There is one summer celebration everyone looks forward to – Fourth of July. One of the most appealing aspects of celebrating the fourth is enjoying the hometown fireworks displays that celebrate American independence. With the current social distancing guidelines discouraging large groups, and many towns canceling celebration events, the likelihood of home displays this year is increasing. However, the thrill of lighting fireworks for personal entertainment can quickly turn the “oohs” and “ahhs” to shouts of pain and trips to the emergency room.
The American Pyrotechnics Association (APA) states that consumer purchases of fireworks – the type that can be sold without a license – reached $945 million last year. Conversely, display fireworks – the type used in display shows, under the supervision of a trained pyrotechnician – hit $360 million in sales.
Regardless of the amount of fireworks sold, the injury levels have stayed the same over the past few decades. The CPSC (Consumer Product Safety Commission) statistics show that an average of 180 people go the emergency room every day with fireworks-related injuries from mid-June to mid-July. In 2018, hospital emergency departments treated an estimated 9,100 injuries that involved fireworks, with 5,600 of those falling between the period of June 22nd to July 22nd. In 2009, the number of injuries was 8,800.
Firecrackers were involved in the majority of injuries. The CSPC stats revealed that:
- Approximately 1,000 injuries resulted from firecrackers, 500 from sparklers, 400 from Roman candles, and 200 from bottle rockets.
- The body parts most injured were hands and fingers at 28%. Legs were at 24%, eyes were 19%, and head, face and ear injuries made up 15%.
- Half of those treated for fireworks-related injuries were people younger than 20 years old, with 64% of the total injuries happening to men.
The CSPC shares these recommendations to keep everyone safe:
- Do not allow young children to play with fireworks. Sparklers, a firework often considered by many to be the ideal “safe” device for the young, burn at very high temperatures and should be not be handled by young children.
- Set off fireworks outdoors in a clear area, away from houses, dry leaves, or grass and other flammable materials.
- Keep a bucket of water nearby for emergencies and for pouring on fireworks that fail to ignite or explode.
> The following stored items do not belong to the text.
(** X21.  The downmix of a two-channel block is the average of the
    channels: a block carrying the same signal on both channels reads
    exactly as that signal in mono, and a block carrying a signal and its
    negative reads as silence (-inf), however loud each channel is. *)
Theorem stereo_downmix (rs : list R) :
  rs <> [] ->
  get_noise_level (Frames (map (fun x => [Fin x; Fin x]) rs))
  = get_noise_level (Mono (map Fin rs))
  /\ get_noise_level (Frames (map (fun x => [Fin x; Fin (- x)]) rs)) = NegInf.
Proof.
  intros Hne. split.
  - unfold get_noise_level. f_equal. f_equal. f_equal. f_equal.
    rewrite map_map. apply map_ext. intros x.
    change [Fin x; Fin x] with (map Fin [x; x]).
    rewrite mean_fin by discriminate. f_equal. simpl. field.
  - assert (Hzero : map Numpy.mean (map (fun x => [Fin x; Fin (- x)]) rs)
                    = map Fin (repeat 0 (List.length rs))).
    { rewrite map_map. clear Hne. induction rs as [|x rs IH]; [reflexivity|].
      cbn [map List.length repeat]. rewrite IH. f_equal.
      change [Fin x; Fin (- x)] with (map Fin [x; - x]).
      rewrite mean_fin by discriminate. f_equal. simpl. field. }
    unfold get_noise_level. rewrite Hzero.
    destruct rs as [|x rs]; [contradiction|].
    change (map Fin (repeat 0 (List.length (x :: rs))))
      with (map Fin (repeat 0 (S (List.length rs)))).
    fold (NoiseMonitorGui.chunk_rms (map Fin (repeat 0 (S (List.length rs))))).
    rewrite chunk_rms_reals by discriminate.
    rewrite Rsum_zeros. unfold Rdiv. rewrite Rmult_0_l, sqrt_0.
    apply amplitude_to_db_zero.
Qed.
Definition FetchLevelData (source : Source) (level : LevelInfo) (w : World)
  : (LevelData * option Error) * World :=
  let (url, err) := JoinUrl ("https://" ++ source.(Host)) level.(Data).(Url) in
  match err with
  | Some _ => ((LevelData_zero, Some ErrUrlParse), w)
  | None =>
      let (resp, w) := http_Get net url w in
      match resp with
      | None => ((LevelData_zero, Some ErrConnectDetail), w)
      | Some resp =>
          if negb (resp.(StatusCode) =? 200)%Z then
            ((LevelData_zero, Some (ErrChartDataNotFound resp.(StatusCode))), w)
          else
            match gzip_NewReader resp.(Body) with
            | None => ((LevelData_zero, Some ErrLoadChartData), w)
            | Some gzipReader =>
                match json_Decode_level gzipReader with
                | None => ((LevelData_zero, Some ErrLoadChartData), w)
                | Some data => ((data, None), w)
                end
            end
      end
  end.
- Do not try to relight or handle malfunctioning fireworks. Soak them with water and throw them away
- Be sure other people are out of range before lighting fireworks.
- Never light fireworks in a container, especially a glass or metal container.
- Keep unused fireworks away from firing areas.
- Store fireworks in a cool, dry place.
- Check instructions for special storage directions.
- Observe local laws.
- Never have any portion of your body directly over a firework while lighting.
- Do not experiment with homemade fireworks.
Fireworks can still be enjoyed this year with the right safety precautions in mind. Follow the steps above and never hesitate to call 911 in the case of an emergency. Don’t let your holiday barbecue end in the emergency room.